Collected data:
(** * The model lifecycle managers of the MLX embedding server

    A shallow embedding of [src/mlx-server/server.py]: the model catalog
    and alias resolution, [ModelManager] (lazy loading, capacity
    eviction, idle eviction, the embedding cache and the embedding
    pipeline), [RerankerManager] (the rerank pipeline) and the
    per-model locking of [load_model] as an interleaving of tasks.

    Conventions.
    - A [str] is the sequence of the bytes of its UTF-8 encoding.
    - A Python [dict] whose iteration order the code observes
      ([models], [_last_used]) is an insertion-ordered association
      list; a [dict] only read by key ([model_status],
      [model_load_times], [_embedding_cache], [_token_ids]) is a
      [gmap string _].
    - [time.time()] returns a float.  A reading, and every duration
      computed from readings, is held as its multiple of
      [TICKS_PER_SECOND] (see there), an integer; the clock is part of
      the world and only moves forward.
    - The inference engine ([mlx_lm.load], the tokenizer, the forward
      pass) is an oracle record [Engine]; a float32 array is the list of
      its bit patterns and a relevance score is a float: a rational
      number or NaN.
    - A raised exception is a value of [PyExc]; every operation returns
      the world it leaves behind together with its result, since Python
      keeps the mutations made before a raise. *)

From Stdlib Require Import ZArith QArith List String Ascii Bool Permutation Sorted Lia.
From Stdlib Require DecimalString.
From stdpp Require Import gmap strings list fin_maps.

Open Scope string_scope.
Open Scope Z_scope.

(** ** Strings *)

Module PyStr.

(** A Python [str] is held as the bytes of its UTF-8 encoding; a
    character of the ASCII range is one byte below 128, and the bytes of
    any other character are all 128 or above. *)
Definition is_byte (n : nat) (c : ascii) : bool := (nat_of_ascii c =? n)%nat.

(** [str.lower] on the ASCII range. *)
Definition lower_ascii (c : ascii) : ascii :=
  let n := nat_of_ascii c in
  if ((65 <=? n)%nat && (n <=? 90)%nat)%bool then ascii_of_nat (n + 32) else c.

(** The lower case of U+0130: [i] followed by U+0307 (bytes CC 87). *)
Definition dotted_i : string :=
  String "i" (String (ascii_of_nat 204) (String (ascii_of_nat 135) EmptyString)).

(** [str.lower], as far as the code can observe it.  The code only
    compares lower-cased text with ASCII strings (the alias tables, the
    patterns of the log filter), so what counts is where ASCII
    characters come out.  They come out of the ASCII letters, and of the
    two other characters whose lower case has an ASCII letter in it:
    U+212A KELVIN SIGN (bytes E2 84 AA), whose lower case is [k], and
    U+0130 (bytes C4 B0), whose lower case is [i] followed by U+0307.
    The lower case of any other character outside ASCII lies outside
    ASCII; such a character stands for its lower case here. *)
Fixpoint lower (s : string) : string :=
  match s with
  | EmptyString => EmptyString
  | String c r =>
      let plain := String (lower_ascii c) (lower r) in
      match r with
      | String c1 r1 =>
          if is_byte 196 c && is_byte 176 c1 then dotted_i +:+ lower r1
          else
            match r1 with
            | String c2 r2 =>
                if is_byte 226 c && is_byte 132 c1 && is_byte 170 c2
                then String "k" (lower r2)
                else plain
            | EmptyString => plain
            end
      | EmptyString => plain
      end
  end.

(** [s.startswith(p)] *)
Fixpoint startswith (s p : string) {struct p} : bool :=
  match p with
  | EmptyString => true
  | String c p' =>
      match s with
      | EmptyString => false
      | String d s' => Ascii.eqb c d && startswith s' p'
      end
  end.

(** [c in s] for a single character. *)
Fixpoint contains_char (c : ascii) (s : string) : bool :=
  match s with
  | EmptyString => false
  | String d r => if Ascii.eqb c d then true else contains_char c r
  end.

(** [str(b)] for a bool, as an f-string renders it. *)
Definition of_bool (b : bool) : string := if b then "True" else "False".

(** [repr] of a list of plain strings, as [list(d.keys())] prints. *)
Fixpoint repr_items (l : list string) : string :=
  match l with
  | [] => EmptyString
  | [x] => "'" +:+ x +:+ "'"
  | x :: r => "'" +:+ x +:+ "', " +:+ repr_items r
  end.

Definition repr_list (l : list string) : string := "[" +:+ repr_items l +:+ "]".

End PyStr.

(** ** Insertion-ordered dictionaries *)

Module OD.

Section Ops.
Context {V : Type}.

Definition t := list (string * V).

Fixpoint get (k : string) (d : list (string * V)) : option V :=
  match d with
  | [] => None
  | (k', v) :: r => if String.eqb k k' then Some v else get k r
  end.

Definition mem (k : string) (d : list (string * V)) : bool :=
  match get k d with Some _ => true | None => false end.

(** [d[k] = v]: an existing key keeps its position, a new key goes last. *)
Fixpoint set (k : string) (v : V) (d : list (string * V)) : list (string * V) :=
  match d with
  | [] => [(k, v)]
  | (k', v') :: r => if String.eqb k k' then (k, v) :: r else (k', v') :: set k v r
  end.

(** [del d[k]] (the callers check membership first). *)
Fixpoint del (k : string) (d : list (string * V)) : list (string * V) :=
  match d with
  | [] => []
  | (k', v') :: r => if String.eqb k k' then r else (k', v') :: del k r
  end.

Definition keys (d : list (string * V)) : list string := map fst d.

End Ops.

End OD.

(** ** The catalog *)

Definition DEFAULT_MODEL : string := "mlx-community/Qwen3-Embedding-0.6B-4bit-DWQ".
Definition DEFAULT_RERANKER_MODEL : string := "Qwen/Qwen3-Reranker-0.6B".
Definition DEFAULT_MAX_LENGTH : Z := 8192.
Definition DEFAULT_IDLE_TTL_SECONDS : Z := 300.

Record ModelInfo := {
  alias : list string;
  embedding_dim : Z;
  description : string
}.

Record RerankerInfo := {
  rr_alias : list string;
  max_length : Z;
  rr_description : string
}.

Definition AVAILABLE_MODELS : list (string * ModelInfo) :=
  [ ("mlx-community/Qwen3-Embedding-0.6B-4bit-DWQ",
     {| alias := ["small"; "0.6b"; "default"];
        embedding_dim := 1024;
        description := "Small 0.6B parameter model, fast and efficient (default)" |});
    ("mlx-community/Qwen3-Embedding-4B-4bit-DWQ",
     {| alias := ["medium"; "4b"];
        embedding_dim := 2560;
        description := "Medium 4B parameter model, balanced performance" |});
    ("mlx-community/Qwen3-Embedding-8B-4bit-DWQ",
     {| alias := ["large"; "8b"];
        embedding_dim := 4096;
        description := "Large 8B parameter model, higher quality (requires 32GB+ RAM)" |});
    ("mlx-community/embeddinggemma-300m-4bit",
     {| alias := ["embeddinggemma"; "gemma"; "gemma-300m"];
        embedding_dim := 768;
        description := "Google EmbeddingGemma 308M, 50% smaller than Qwen3-0.6B, MRL dimension support (768/512/256/128)" |}) ].

Definition AVAILABLE_RERANKER_MODELS : list (string * RerankerInfo) :=
  [ ("Qwen/Qwen3-Reranker-0.6B",
     {| rr_alias := ["reranker-small"; "reranker-0.6b"; "reranker-default"];
        max_length := 8192;
        rr_description := "Small 0.6B reranker, fast cross-encoder scoring (~1.5GB)" |});
    ("Qwen/Qwen3-Reranker-4B",
     {| rr_alias := ["reranker-medium"; "reranker-4b"];
        max_length := 8192;
        rr_description := "Medium 4B reranker, balanced quality (~8GB)" |});
    ("Qwen/Qwen3-Reranker-8B",
     {| rr_alias := ["reranker-large"; "reranker-8b"];
        max_length := 8192;
        rr_description := "Large 8B reranker, highest quality (~16GB)" |}) ].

## Aim of the exercise
Quote the data above from the line containing "(** [c in s] for a single character. *)" to the line containing "Definition AVAILABLE_MODELS : list", inclusive, and stop.

## Result for this task
(** [c in s] for a single character. *)
Fixpoint contains_char (c : ascii) (s : string) : bool :=
  match s with
  | EmptyString => false
  | String d r => if Ascii.eqb c d then true else contains_char c r
  end.

(** [str(b)] for a bool, as an f-string renders it. *)
Definition of_bool (b : bool) : string := if b then "True" else "False".

(** [repr] of a list of plain strings, as [list(d.keys())] prints. *)
Fixpoint repr_items (l : list string) : string :=
  match l with
  | [] => EmptyString
  | [x] => "'" +:+ x +:+ "'"
  | x :: r => "'" +:+ x +:+ "', " +:+ repr_items r
  end.

Definition repr_list (l : list string) : string := "[" +:+ repr_items l +:+ "]".

End PyStr.

(** ** Insertion-ordered dictionaries *)

Module OD.

Section Ops.
Context {V : Type}.

Definition t := list (string * V).

Fixpoint get (k : string) (d : list (string * V)) : option V :=
  match d with
  | [] => None
  | (k', v) :: r => if String.eqb k k' then Some v else get k r
  end.

Definition mem (k : string) (d : list (string * V)) : bool :=
  match get k d with Some _ => true | None => false end.

(** [d[k] = v]: an existing key keeps its position, a new key goes last. *)
Fixpoint set (k : string) (v : V) (d : list (string * V)) : list (string * V) :=
  match d with
  | [] => [(k, v)]
  | (k', v') :: r => if String.eqb k k' then (k, v) :: r else (k', v') :: set k v r
  end.

(** [del d[k]] (the callers check membership first). *)
Fixpoint del (k : string) (d : list (string * V)) : list (string * V) :=
  match d with
  | [] => []
  | (k', v') :: r => if String.eqb k k' then r else (k', v') :: del k r
  end.

Definition keys (d : list (string * V)) : list string := map fst d.

End Ops.

End OD.

(** ** The catalog *)

Definition DEFAULT_MODEL : string := "mlx-community/Qwen3-Embedding-0.6B-4bit-DWQ".
Definition DEFAULT_RERANKER_MODEL : string := "Qwen/Qwen3-Reranker-0.6B".
Definition DEFAULT_MAX_LENGTH : Z := 8192.
Definition DEFAULT_IDLE_TTL_SECONDS : Z := 300.

Record ModelInfo := {
  alias : list string;
  embedding_dim : Z;
  description : string
}.

Record RerankerInfo := {
  rr_alias : list string;
  max_length : Z;
  rr_description : string
}.

Definition AVAILABLE_MODELS : list (string * ModelInfo) :=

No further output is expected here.